Abstract:

The future of sustainable agriculture hinges on expanding crop diversity with locally adapted species. While nature harbors thousands of wild plants with untapped agronomic potential, their domestication remains slow and labor-intensive. Chenopodium album, a nutrient-dense wild relative of quinoa and spinach, emerges as a compelling candidate for crop development in temperate regions like Denmark. Its high protein content, historical consumption in prehistoric Denmark, and potential climate resilience make it ideal for domestication. However, its cultivation is hindered by bitter and anti-nutritional saponins and poorly characterized growth and yield— limiting its agricultural viability. While Machine Learning (ML)-driven breeding has advanced major crops, wild species like C. album are data-scarce. To overcome this, I will leverage data from related species (quinoa) and major crops (maize), including multi-omics and phenotypic datasets for training. 
 
PLANTAI will bridge this gap by developing a data-driven breeding framework leveraging resources generated by the host research group, including a unique C. album collection from Denmark for testing. The project has three objectives: 1) identify genetic loci and regulatory networks controlling key domestication traits using multi-omics analysis and comparative genomics, 2) develop deep learning (DL) models integrating multi-omics and phenotypic data to predict genetic gains, and 3) implement Bayesian optimization (BO) to design optimal breeding strategies, balancing yield potential and reduced saponin content. These DL models will be trained on external datasets and fine-tuned using newly generated C. album data. 
 
DL models will extract trait-informative features from multi-omics data, while BO will optimize plant crossing designs, reducing reliance on traditional breeding cycles.

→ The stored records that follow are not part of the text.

(** * json_summarizer: record normalisation and comment aggregation

    A shallow embedding of [json_summarizer.py]: the values produced by
    [json.load], the exceptions the string, dictionary and iteration
    primitives raise, and the program logic
    ([process_selected_component], [normalize_field_name],
    [format_comments], and of [main] the component index, the filter, the
    table and the page it puts together).

    Modelling conventions.
    - A Python [str] is a [string], one [ascii] per character: the
      characters are the code points U+0000 to U+00FF, each standing for
      itself. On these [str.lower] works character by character and stays
      within the range, and [<] on strings is the lexicographic order on
      code points. [str.title] can leave the range, so a title-cased label is
      a list of code points.
    - A [dict] is an association list in insertion order; lookups take the
      first binding of a key.
    - A raised exception is the [Raise] branch of [result]; calls that
      reach the outside world (the chat-completion client, [st.error]) are
      recorded, in order, in a trace. *)

From Stdlib Require Import Ascii String DecimalString.
From Stdlib Require QArith.
From stdpp Require Import base list strings gmap sorting.

(** ** Strings *)

Module Str.

Definition nl_char : ascii := ascii_of_nat 10.
Definition space_char : ascii := ascii_of_nat 32.

(** The one-character string that holds a newline. *)
Definition nl : string := String nl_char EmptyString.

(** The characters [str.lower] changes: [A-Z], and [U+00C0] to [U+00DE]
    without the multiplication sign [U+00D7]. Each has its lower-case form 32
    places further on. *)
Definition is_upper (c : ascii) : bool :=
  let n := nat_of_ascii c in
  ((65 <=? n)%nat && (n <=? 90)%nat)
  || ((192 <=? n)%nat && (n <=? 222)%nat && negb (n =? 215)%nat).

Definition lower_char (c : ascii) : ascii :=
  if is_upper c then ascii_of_nat (nat_of_ascii c + 32) else c.

(** [s.lower()] *)
Fixpoint lower (s : string) : string :=
  match s with
  | EmptyString => EmptyString
  | String c s' => String (lower_char c) (lower s')
  end.

(** [s.replace(old, new)] for one-character [old] and [new]. *)
Fixpoint replace (old new : ascii) (s : string) : string :=
  match s with
  | EmptyString => EmptyString
  | String c s' =>
      String (if Ascii.eqb c old then new else c) (replace old new s')
  end.

(** [sep.join(parts)] *)
Fixpoint join (sep : string) (parts : list string) : string :=
  match parts with
  | [] => EmptyString
  | [p] => p
  | p :: ps => p +:+ sep +:+ join sep ps
  end.

(** [s[:n]] *)
Definition prefix (n : nat) (s : string) : string := String.substring 0 n s.

(** [str(i)] for a non-negative integer. *)
Definition of_nat (i : nat) : string := NilEmpty.string_of_uint (Nat.to_uint i).

(** The character [c] occurs in [s]. *)
Fixpoint mem (c : ascii) (s : string) : bool :=
  match s with
  | EmptyString => false
  | String d s' => Ascii.eqb d c || mem c s'
  end.

(** [s1 < s2] and [s1 <= s2] on [str]. *)
Definition lt (s1 s2 : string) : Prop := String.compare s1 s2 = Lt.
Definition le (s1 s2 : string) : Prop := String.leb s1 s2 = true.

#[global] Instance le_dec : RelDecision le :=
  fun s1 s2 => decide (String.leb s1 s2 = true).
#[global] Instance lt_dec : RelDecision lt :=
  fun s1 s2 => decide (String.compare s1 s2 = Lt).

End Str.

(** ** Values and exceptions *)

Set Warnings "-register-all".

(** What [json.load] returns. [PyFloat] carries the 64-bit pattern of the
    number; no operation of the program looks inside it. *)
Inductive pyval : Type :=
  | PyNone
  | PyBool (b : bool)
  | PyInt (z : Z)
  | PyFloat (bits : Z)
  | PyStr (s : string)
  | PyList (items : list pyval)
  | PyDict (entries : list (string * pyval)).

Abbreviation dict := (list (string * pyval)).

(** Instances of [Exception] the program can meet. [CapabilityError] stands
    for whatever the chat-completion client raises; [UnicodeDecodeError] and
    [RecursionError] are what [json.load] raises on a file that is not text
    or is nested too deep. *)
Inductive exn : Type :=
  | KeyError (key : string)
  | TypeError
  | AttributeError (attr : string)
  | CapabilityError (msg : string)
  | UnicodeDecodeError
  | RecursionError.

Inductive result (A : Type) : Type :=
  | Ok (a : A)
  | Raise (e : exn).
Arguments Ok {A} a.
Arguments Raise {A} e.

Definition rbind {A B} (r : result A) (k : A -> result B) : result B :=
  match r with
  | Ok a => k a
  | Raise e => Raise e
  end.

Declare Scope result_scope.
Delimit Scope result_scope with result.
Notation "x <- r ;; k" := (rbind r (fun x => k))
  (at level 100, r at next level, right associativity) : result_scope.
Local Open Scope result_scope.

Definition raises {A} (r : result A) : Prop :=
  match r with Ok _ => False | Raise _ => True end.

(** ** Primitive operations *)

Module Py.

(** [d[k]] on the entries of a dict, [None] when the key is missing. *)
Fixpoint lookup (k : string) (d : dict) : option pyval :=
  match d with
  | [] => None
  | (k', v) :: d' => if String.eqb k' k then Some v else lookup k d'
  end.

(** [k in d] *)
Definition contains (k : string) (d : dict) : bool :=
  match lookup k d with Some _ => true | None => false end.

(** [list(d)]: the keys in insertion order. *)
Definition keys (d : dict) : list string := map fst d.

(** [v[k]] for a string [k]. Lists and strings want integer indices, the
    other values are not subscriptable. *)
Definition getitem (v : pyval) (k : string) : result pyval :=
  match v with
  | PyDict d =>
      match lookup k d with
      | Some x => Ok x
      | None => Raise (KeyError k)
      end
  | _ => Raise TypeError
  end.

(** [v.get(k, default)] *)
Definition get (v : pyval) (k : string) (default : pyval) : result pyval :=
  match v with
  | PyDict d =>
      match lookup k d with
      | Some x => Ok x
      | None => Ok default
      end
  | _ => Raise (AttributeError "get")
  end.
(* ===== verification/_CoqProject ===== *)
-Q . S2P
Prelude.v
Bits.v
DList.v
RBTree.v
Memblock.v
Pmm.v
PmmInit.v
Pid.v
Pmap.v
PageSources.v
UserPages.v
VmaTree.v
Vma.v
VmaPages.v
VmaOps.v
VmaProtect.v
VmaFault.v
SysMm.v
UserMemory.v
Spinlock.v
Sched.v
SchedInv.v
SchedOps.v
SchedSteps.v
Task.v
SchedSystem.v
SchedInit.v
Scheduler.v
Process.v
Slab.v
SlabInv.v
SlabSteps.v
SlabFree.v
SlabHeap.v
Lz4.v
(** Every gap starts at a page boundary and ends at one or at the end of RAM. *)
Lemma free_gaps_aligned pos e l :
  0 ≤ pos → 0 ≤ e ≤ kPhysLimit → Forall region_ok l → page_aligned pos →
  Forall (λ r, page_aligned (rbase r) ∧ (page_aligned (rbase r + rsize r) ∨ rbase r + rsize r = e))
    (free_gaps pos e l).
Proof.
  intros H0 He. revert pos H0. induction l as [|r l IH]; intros pos H0 Hok Hal; cbn [free_gaps];
    (destruct (Z.ltb_spec pos e); [|done]); unfold kPhysLimit in *.
  - rewrite wrap_small by lia. constructor; [|done]. cbn. split; [done|]. right. lia.
  - apply Forall_cons in Hok as [(Hr0 & Hr1 & Hr2 & Ha1 & Ha2) Hok]. unfold kPhysLimit in *.
    rewrite (wrap_small _ (rbase r + rsize r)) by lia.
    assert (page_aligned (rbase r + rsize r)).
    { unfold page_aligned in *. by rewrite Z.add_mod, Ha1, Ha2. }
    destruct (Z.ltb_spec (rbase r) pos); [case_match; apply IH; (done || lia)|].
    destruct (Z.ltb_spec pos (rbase r)); [|apply IH; (done || lia)].
    constructor; [|apply IH; (done || lia)]. rewrite wrap_small by lia. cbn.
    replace (pos + (rbase r - pos)) with (rbase r) by lia. auto.
Qed.

(** ** Properties *)

(** C39: [memblock_alloc] always terminates; it returns the lowest aligned
    place in RAM that no reservation meets and records it (rounded up to whole
    pages) as reserved, keeping the array sorted and everything else as it was;
    it panics with "out of memory" only when no such place exists, and otherwise
    only when the reservation array is full. *)
Theorem memblock_alloc_first_fit mb size k
    (Hok : mb_ok mb) (Hk : 12 ≤ k ≤ 56) (Hsize : 0 < size ≤ kPhysLimit) :
  mb_alloc_outcome mb size "memblock_alloc: out of memory"
    (fits mb size k (page_align_up (mem_base mb))) Z.le (memblock_alloc size (2 ^ k) mb).
Proof. by apply memblock_alloc_ok. Qed.

(** [memblock_alloc_top] always terminates; for a size that fits below the
    end of RAM it returns the highest aligned place that ends at or below the
    last page boundary and that no reservation meets, and reserves it; it panics
    with "out of memory" only when there is none. *)
Theorem memblock_alloc_top_last_fit mb size k
    (Hok : mb_ok mb) (Hk : 12 ≤ k ≤ 56) (Hsize : 0 < size ≤ page_align_down (mem_end mb)) :
  mb_alloc_outcome mb size "memblock_alloc_top: out of memory"
    (fits_top mb size k) Z.ge (memblock_alloc_top size (2 ^ k) mb).
Proof. by apply memblock_alloc_top_ok. Qed.

(** C40: the regions [memblock_for_each_free] reports are exactly the bytes of
    RAM outside every reservation, in ascending order, nonempty and with at
    least one reserved byte between two of them, provided no reservation starts
    beyond the end of RAM. *)
Theorem memblock_free_is_complement mb
    (Hok : mb_ok mb) (Hin : Forall (λ r, rbase r ≤ mem_end mb) (reserved mb)) :
  separated (mem_base mb) (memblock_for_each_free mb) ∧
  ∀ x, in_regions (memblock_for_each_free mb) x ↔
       mem_base mb ≤ x < mem_end mb ∧ ¬ in_regions (reserved mb) x.
Proof.
  unfold memblock_for_each_free. rewrite mem_end_eq by done. destruct (mem_end_bounds mb Hok).
  apply free_gaps_ok; [apply Hok|done|apply Hok|apply Hok|done].
Qed.

(** *** Witnesses: the layout [memblock_init] sets up on a 128 MB machine *)

Definition mb_example : memblock :=
  mkMb 0x80000000 0x8000000 [mkRegion 0x80000000 0x200000; mkRegion 0x80200000 0x3000] true.

Lemma mb_example_init :
  memblock_init 0x80000000 0x8000000 0x80200000 0x80202800 = Ret mb_example.
Proof. reflexivity. Qed.

Lemma mb_example_ok : mb_ok mb_example.
Proof.
  split; [by vm_compute..| |].
  - apply (bool_decide_unpack _). by vm_compute.
  - repeat constructor; by vm_compute.
Qed.

Lemma memblock_alloc_first_fit_witness :
  memblock_alloc 0x1000 (2 ^ 12) mb_example =
    Ret (0x80203000, mkMb 0x80000000 0x8000000
      [mkRegion 0x80000000 0x200000; mkRegion 0x80200000 0x3000; mkRegion 0x80203000 0x1000] true) ∧
  mb_alloc_outcome mb_example 0x1000 "memblock_alloc: out of memory"
    (fits mb_example 0x1000 12 (page_align_up (mem_base mb_example))) Z.le
    (memblock_alloc 0x1000 (2 ^ 12) mb_example).
Proof.
  split; [reflexivity|].
  apply (memblock_alloc_first_fit mb_example 0x1000 12 mb_example_ok); unfold kPhysLimit; lia.
Defined.

Lemma memblock_alloc_top_last_fit_witness :
  memblock_alloc_top 0x41000 (2 ^ 12) mb_example =
    Ret (0x87FBF000, mkMb 0x80000000 0x8000000
      [mkRegion 0x80000000 0x200000; mkRegion 0x80200000 0x3000; mkRegion 0x87FBF000 0x41000] true) ∧
  mb_alloc_outcome mb_example 0x41000 "memblock_alloc_top: out of memory"
    (fits_top mb_example 0x41000 12) Z.ge (memblock_alloc_top 0x41000 (2 ^ 12) mb_example).
Proof.
  split; [reflexivity|].
  apply (memblock_alloc_top_last_fit mb_example 0x41000 12 mb_example_ok); [lia|by vm_compute].
Defined.

Lemma memblock_free_is_complement_witness :
  memblock_for_each_free mb_example = [mkRegion 0x80203000 0x7DFD000] ∧
  separated (mem_base mb_example) (memblock_for_each_free mb_example).
Proof.
  split; [reflexivity|].
  apply (memblock_free_is_complement mb_example mb_example_ok).
  apply (bool_decide_unpack _). by vm_compute.
Defined.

This AI-powered approach will accelerate C. album domestication, potentially serving as a model for other wild species. 
 
PLANTAI aligns with the integration of data science in sustainable agriculture. Beyond C. album, this framework will establish a scalable AI-driven breeding model adaptable to other wild plant species, enhancing global food security and crop resilience in a changing agricultural landscape. The project’s innovative approach combines cutting-edge genomics, ML, and optimization techniques to accelerate crop domestication, addressing urgent needs in sustainable agriculture and food production.